Jordskott is a police/thriller/horror series from Sweden with two seasons currently streaming on the service Shudder.

The show follows Eva Thornblad a police officer returning home after her father death in a fire. Johan Thornblad led the family business in lumber and mineral extraction and with his death the fate of the company the heart of community’s economy is in doubt as environmentalists pressure for the local virgin forest to be kept pristine. Eva is haunted by the disappearance of her daughter seven years earlier and when local children began vanishing in similar manners she’s drawn by the local police force into the investigation. What she uncovers are dark family secrets, horrors in the forest, and a noirish plot to steal the company her family founded.

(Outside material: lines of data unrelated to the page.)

Lemma parse_l4_ok b f : window pkt b -> flow_ok f ->
  exists f', parse_l4 pkt b f = Ret f' /\ filled f f'.
Proof using Hpkt.
  intros Hb Hf. unfold parse_l4. repeat case_match.
  - destruct (pull_tcp_ok b Hb) as ([p|] & b' & -> & Hb' & Hp); cbn [mbind res_bind];
      [|eauto using set_invalid_ok].
    destruct (header_bounds pkt b _ p Hb Hp). unfold TCP_HEADER_LEN in *. do 2 rd_step Hpkt.
    eauto using set_tp_ok.
  - unfold pull_udp, UDP_HEADER_LEN.
    destruct (try_pull_window pkt 8 b Hb) as ([p|] & b' & -> & Hb' & Hp); [lia|..];
      cbn [mbind res_bind]; [|eauto using set_invalid_ok].
    destruct (header_bounds pkt b _ p Hb Hp). do 2 rd_step Hpkt. eauto using set_tp_ok.
  - unfold pull_icmp, ICMP_HEADER_LEN.
    destruct (try_pull_window pkt 4 b Hb) as ([p|] & b' & -> & Hb' & Hp); [lia|..];
      cbn [mbind res_bind]; [|eauto using set_invalid_ok].
    destruct (header_bounds pkt b _ p Hb Hp). do 2 rd_step Hpkt.
    eauto using set_tp_ok, htons_range.
  - eauto using filled_refl.
Qed.
(* ===== verification/OfpWire.v ===== *)
(** * Packing and unpacking OpenFlow structures: the shared machinery

    openflow-pack-raw.cc gives every [ofp_*] structure a wrapper class with
    [pack], [unpack], [operator=], [operator==] and two constructors.  A
    wrapper is modelled by a record, [pack] by the stores it performs on the
    bytes at [buffer], [unpack] by the loads.  The interface [Message] states
    what the wrappers promise, against the reference encoding [wire]: the
    fields in declaration order, integers in network order. *)

From S2P Require Import Prelude Bytes.

Open Scope Z_scope.

(** ** C statements on a structure in memory *)

(** An element of a [uint8_t] array. *)
Definition arr (a : bytes) (i : nat) : Z := nth i a 0.

(** [buffer->f = x] and [x = buffer->f] for a field at an offset. *)
Definition put8 (off : nat) (x : Z) (b : bytes) : bytes := store off [x] b.
Definition put16 (off : nat) (x : Z) (b : bytes) : bytes := store off (to_le 2 x) b.
Definition put32 (off : nat) (x : Z) (b : bytes) : bytes := store off (to_le 4 x) b.
Definition put64 (off : nat) (x : Z) (b : bytes) : bytes := store off (to_le 8 x) b.

Definition get8 (off : nat) (b : bytes) : Z := of_le (load off 1 b).
Definition get16 (off : nat) (b : bytes) : Z := of_le (load off 2 b).
Definition get32 (off : nat) (b : bytes) : Z := of_le (load off 4 b).
Definition get64 (off : nat) (b : bytes) : Z := of_le (load off 8 b).

(** The characters of a C string: those before the first NUL. *)
Fixpoint until_nul (s : bytes) : bytes :=
  match s with
  | [] => []
  | c :: s' => if c =? 0 then [] else c :: until_nul s'
  end.

(** [strncpy(buffer->f, s, n)]: always [n] bytes, padded with NULs. *)
Definition strncpy (n : nat) (s : bytes) : bytes :=
  take n (until_nul s) ++ replicate (n - length (until_nul s)) 0.
Definition put_strncpy (off n : nat) (s b : bytes) : bytes := store off (strncpy n s) b.

(** [name.assign(buffer->f)]: reads to the first NUL, wherever it is; [None]
    when memory ends before one is found. *)
Fixpoint read_cstr (b : bytes) : option bytes :=
  match b with
  | [] => None
  | c :: b' => if c =? 0 then Some [] else s ← read_cstr b'; Some (c :: s)
  end.

(** [f.pack(&buffer->f)] for a field at an offset. *)
Definition pack_at {T : Type} (pack : T -> bytes -> bytes) (off : nat) (x : T) (b : bytes) : bytes :=
  take off b ++ pack x (drop off b).

(** ** The reference encoding *)

(** A string in a field of [n] characters: cut to [n - 1], NUL-padded. *)
Definition fixed_string (n : nat) (s : bytes) : bytes :=
  let s' := take (n - 1) (until_nul s) in s' ++ replicate (n - length s') 0.

Definition is_array (n : nat) (a : bytes) : Prop := length a = n /\ is_bytes a.
Definition is_name (n : nat) (s : bytes) : Prop :=
  (length s < n)%nat /\ Forall (fun c => c <> 0) s.

(** ** What a wrapper class promises *)

Class Message (T : Type) := {
  msg_size : nat;
  msg_shape : T -> Prop;
  msg_wf : T -> Prop;
  msg_wire : T -> bytes;
  msg_pack : T -> bytes -> bytes;
  msg_unpack : bytes -> option T;
  msg_assign : T -> T -> T;
  msg_eqb : T -> T -> bool
}.

Class MessageLaws (T : Type) `{Message T} := {
  msg_wf_shape m : msg_wf m -> msg_shape m;
  msg_wire_length m : msg_shape m -> length (msg_wire m) = msg_size;
  msg_pack_wire m b :
    msg_shape m -> (msg_size <= length b)%nat -> msg_pack m b = msg_wire m ++ drop msg_size b;
  msg_unpack_wire m rest : msg_wf m -> msg_unpack (msg_wire m ++ rest) = Some m;
  msg_assign_copies m p : msg_shape p -> msg_assign m p = p;
  msg_eqb_eq m p : msg_shape m -> msg_shape p -> msg_eqb m p = true <-> m = p
}.

(** ** Lemmas the laws of every wrapper come from *)

(** The first [k] bytes of [b] have been written with [pre]. *)
Definition written (b0 : bytes) (k : nat) (pre b : bytes) : Prop :=
  length pre = k /\ b = pre ++ drop k b0.

Lemma written_start b0 : written b0 0 [] b0.
Proof. done. Qed.

Lemma written_store b0 (k K : nat) pre b bs :
  written b0 k pre b -> K = (k + length bs)%nat -> (K <= length b0)%nat ->
  written b0 K (pre ++ bs) (store k bs b).
Proof.
  intros [Hk ->] -> Hle. split; [rewrite length_app; lia|]. unfold store.
  rewrite take_app_le, firstn_all2 by lia. rewrite drop_app_ge by lia.
  rewrite drop_drop_add, <- app_assoc. repeat f_equal. lia.
Qed.

Lemma written_put8 b0 (k K : nat) pre b x :
  written b0 k pre b -> K = (k + 1)%nat -> (K <= length b0)%nat ->
  written b0 K (pre ++ [x]) (put8 k x b).
Proof. intros. by apply written_store. Qed.

Lemma written_put16 b0 (k K : nat) pre b x :
  written b0 k pre b -> K = (k + 2)%nat -> (K <= length b0)%nat ->
  written b0 K (pre ++ to_be 2 x) (put16 k (htons x) b).
Proof. intros. unfold put16. rewrite htons_bytes. by apply written_store; rewrite ?length_to_be. Qed.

Jordskott, which means ‘soil shoot’ in Swedish, practices what is rare today the slow build-up and reveal of supernatural horror. While I watched the series, I was reminded of Twin Peaks and how what started as a hunt for a serial killer twisted into a tale of ancient evil and the corruption just under the surface of a small American town. Jordskott while having the same gradual reveal of supernatural forces and evil that lurks inside of people’s souls, takes its own approach and should not be considered as a ‘knock off’ production. Its similarity lies in tone not plot.

We have not yet started on Season 2, but I am very pleased with season one, which did not end in a cliff-hanger but rather presented a complete and satisfying story. If you have Shudder, and given its slim pricing it’s really one of the best deals out there for commercial-free streaming, this is something to give a spin.